İSMEK çölün ortasında durdu
Yöneticilerin İSMEK’in ihale iptaline ilişkin sorulara sürekli muallak cevaplar verdiğini vurgulayan Tütüncü sözlerini şu şekilde noktaladı: “Kervan yolda düzülür derler. İSMEK’in şu anki durumuna bakacak olursak kervan yola bile çıkmadı. Yıllardır yürüyen kervan çölün ortasında durdu. Hobi olarak öğretmenlik yapmıyoruz, profesyoneliz. Kesin ve net konuşsunlar ki biz de ona göre hakkımızı arayalım.”
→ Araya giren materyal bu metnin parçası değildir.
(** C4: for every ledger and every entity (one whose id its constructor
    accepted), [register_entity] raises [InvalidIdException] exactly when
    the id is already in the customer registry or in the supplier registry,
    and then changes nothing; otherwise it succeeds, appends the entity to
    the selected registry under its id and changes nothing else.  Hence no
    ledger that calls can produce has an id in both registries. *)
Theorem register_entity_shared_ids :
  (forall self entity is_customer,
     0 <= entity_id entity ->
     let taken := dict_mem (entity_id entity) (customers self) ||
                  dict_mem (entity_id entity) (suppliers self) in
     (is_invalid_id (fst (register_entity entity is_customer self)) = taken) /\
     (taken = true ->
      register_entity entity is_customer self =
      (Raise (InvalidIdException "Invalid id: already exists"), self)) /\
     (taken = false ->
      register_entity entity is_customer self =
      (Ok tt,
       if is_customer
       then set_customers (fun d => d ++ [(entity_id entity, entity)])%list self
       else set_suppliers (fun d => d ++ [(entity_id entity, entity)])%list self))) /\
  (forall self, reachable self ->
     forall k, ~ (dict_mem k (customers self) = true /\
                  dict_mem k (suppliers self) = true)).
Proof.
  split.
  - intros self entity is_customer Hid taken.
    rewrite register_entity_cases by assumption. fold taken.
    destruct taken eqn:Et.
    + repeat split; try reflexivity. discriminate.
    + subst taken. apply orb_false_elim in Et. destruct Et as [Ec Es].
      repeat split; try discriminate.
      * now destruct is_customer.
      * intros _. destruct is_customer; unfold set_customers, set_suppliers;
          now rewrite dict_set_absent.
  - intros self Hr. apply wf_shared_ids. now apply reachable_wf.
Qed.

(** On the scenario ledger, where supplier 1 is registered: id 1 is refused
    for a customer and the ledger stays as it was; id 2 is accepted. *)
Lemma register_entity_shared_ids_scenario :
  register_entity (ECustomer (Customer.mk 1 "Ann" "LA" "Main St")) true widget_ledger =
    (Raise (InvalidIdException "Invalid id: already exists"), widget_ledger) /\
  register_entity (ECustomer (Customer.mk 2 "Ann" "LA" "Main St")) true widget_ledger =
    (Ok tt,
     set_customers (fun d => d ++ [(2, ECustomer (Customer.mk 2 "Ann" "LA" "Main St"))])%list
       widget_ledger).
Proof.
  split.
  - apply (proj1 register_entity_shared_ids widget_ledger
             (ECustomer (Customer.mk 1 "Ann" "LA" "Main St")) true);
      [simpl; lia | reflexivity].
  - apply (proj1 register_entity_shared_ids widget_ledger
             (ECustomer (Customer.mk 2 "Ann" "LA" "Main St")) true);
      [simpl; lia | reflexivity].
Defined.

(** ** C5: removing an order returns its stock *)



(** ** C6: a supplier with live orders stays *)




(** ** C8: order ids only go up *)

Lemma created_subset before after :
  (forall k, In k (dict_keys (orders after)) -> In k (dict_keys (orders before))) ->
  created before after = [].
Proof.
  intros Hsub. unfold created.
  induction (dict_keys (orders after)) as [|k ks IH]; simpl; [reflexivity|].
  replace (dict_mem k (orders before)) with true.
  - simpl. apply IH. intros k' Hk'. apply Hsub. now right.
  - symmetry. apply dict_mem_keys. apply Hsub. now left.
Qed.

Lemma created_same before after :
  orders after = orders before -> created before after = [].
Proof. intros E. apply created_subset. now rewrite E. Qed.

Lemma created_appended before after order :
  wf before ->
  orders after = dict_set (next_order_id before) order (orders before) ->
  created before after = [next_order_id before].
Proof.
  intros Hwf E. pose proof (next_order_id_fresh before Hwf) as Hfresh.
  unfold created. rewrite E, dict_keys_set, Hfresh, filter_app. simpl.
  rewrite Hfresh. simpl.
  replace (filter _ (dict_keys (orders before))) with (@nil Z); [reflexivity|].
  symmetry. apply (created_subset before before). auto.
Qed.
(* ===== verification/_CoqProject ===== *)
-Q . S2P
Prelude.v
JsValue.v
Paths.v
Types.v
Templates.v
TemplateText.v
FsModel.v
Effects.v
Fixtures.v
RpcPatch.v
Workflow.v
Bounds.v
Cli.v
İşten atmaları için hiç sebepleri yok
Yıllarca emek verdiği İSMEK’ten bir hiç uğruna ayrılmak zorunda kaldığını ifade eden Fatma Güllü, “14 yıldır İSMEK’te resim öğretmenliği yapıyordum. Böyle bir krizi ilk defa yaşıyoruz. Karadeniz Teknik Üniversitesi Güzel Sanatlar mezunuyum. Yaptığım işin daima hakkını vermeye çalıştım. Tek bir mesajla işimizden olduk. Üstelik işimizden uzaklaştırılmak için bir tek sebep bile yok. Sınıflarımızda eğitim başladı, biz işimizin başında değiliz çok üzgünüz. Üstelik bize bankamatik memuru, mevsimlik işçi diyerek hakaret ettiler” ifadelerini kullandı.